Records from a data collection
::::::::::

(** [as_string]: the text sent to the server.  How a Python value becomes
    a SQL literal is the driver's adaptation, [adapt]. *)
Fixpoint as_string (adapt : pyval -> string) (c : Composable) : string :=
  match c with
  | SQL s => s
  | Identifier s => quote_ident s
  | Literal v => adapt v
  | Composed l =>
      (fix all (l : list Composable) : string :=
         match l with
         | [] => EmptyString
         | x :: l' => as_string adapt x +:+ all l'
         end) l
  end.

End sql.

(** ** The driver *)

(** What [cursor.execute] is given: a plain string or a composable. *)
Inductive query : Type :=
| QStr (s : string)
| QSql (c : sql.Composable).

(** A connection object and a cursor object of the driver.  [c_closed] and
    [k_closed] record an explicit [close()]. *)
Record ConnObj : Type := mkConn {
  c_dbname : string;
  c_autocommit : bool;
  c_closed : bool
}.

Record CursorObj : Type := mkCursor {
  k_conn : nat;
  k_closed : bool
}.

(** The calls the program makes to the driver. *)
Inductive call : Type :=
| CConnect (dbname user password host port : string)
| CSetAutocommit (c : nat) (b : bool)
| CCursor (c : nat)
| CExecute (k : nat) (q : query) (params : list pyval)
| CFetchall (k : nat)
| CCommit (c : nat)
| CCursorClose (k : nat)
| CConnectionClose (c : nat).

(** Everything outside the facade.  An object is named by its index in
    [conns] or [cursors].  [faults] is the oracle: each fallible driver
    call takes its head, [Some msg] makes the call raise, [None] or an
    exhausted oracle lets it succeed.  [rows] is what the server answers
    to the next [fetchall]. *)
Record World : Type := mkWorld {
  conns : list ConnObj;
  cursors : list CursorObj;
  stdout : list string;
  calls : list call;
  faults : list (option string);
  rows : list (list string)
}.

Definition set_conns (f : list ConnObj -> list ConnObj) (w : World) :=
  mkWorld (f (conns w)) (cursors w) (stdout w) (calls w) (faults w) (rows w).
Definition set_cursors (f : list CursorObj -> list CursorObj) (w : World) :=
  mkWorld (conns w) (f (cursors w)) (stdout w) (calls w) (faults w) (rows w).
Definition set_stdout (f : list string -> list string) (w : World) :=
  mkWorld (conns w) (cursors w) (f (stdout w)) (calls w) (faults w) (rows w).
Definition set_calls (f : list call -> list call) (w : World) :=
  mkWorld (conns w) (cursors w) (stdout w) (f (calls w)) (faults w) (rows w).
Definition set_faults (fs : list (option string)) (w : World) :=
  mkWorld (conns w) (cursors w) (stdout w) (calls w) fs (rows w).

::::::::::

Task instructions:
In the answer, give the lines from the first line of the data through the line with "(** Everything outside", exactly as they appear and with no additions.

Solved exercise:
(** [as_string]: the text sent to the server.  How a Python value becomes
    a SQL literal is the driver's adaptation, [adapt]. *)
Fixpoint as_string (adapt : pyval -> string) (c : Composable) : string :=
  match c with
  | SQL s => s
  | Identifier s => quote_ident s
  | Literal v => adapt v
  | Composed l =>
      (fix all (l : list Composable) : string :=
         match l with
         | [] => EmptyString
         | x :: l' => as_string adapt x +:+ all l'
         end) l
  end.

End sql.

(** ** The driver *)

(** What [cursor.execute] is given: a plain string or a composable. *)
Inductive query : Type :=
| QStr (s : string)
| QSql (c : sql.Composable).

(** A connection object and a cursor object of the driver.  [c_closed] and
    [k_closed] record an explicit [close()]. *)
Record ConnObj : Type := mkConn {
  c_dbname : string;
  c_autocommit : bool;
  c_closed : bool
}.

Record CursorObj : Type := mkCursor {
  k_conn : nat;
  k_closed : bool
}.

(** The calls the program makes to the driver. *)
Inductive call : Type :=
| CConnect (dbname user password host port : string)
| CSetAutocommit (c : nat) (b : bool)
| CCursor (c : nat)
| CExecute (k : nat) (q : query) (params : list pyval)
| CFetchall (k : nat)
| CCommit (c : nat)
| CCursorClose (k : nat)
| CConnectionClose (c : nat).

(** Everything outside the facade.  An object is named by its index in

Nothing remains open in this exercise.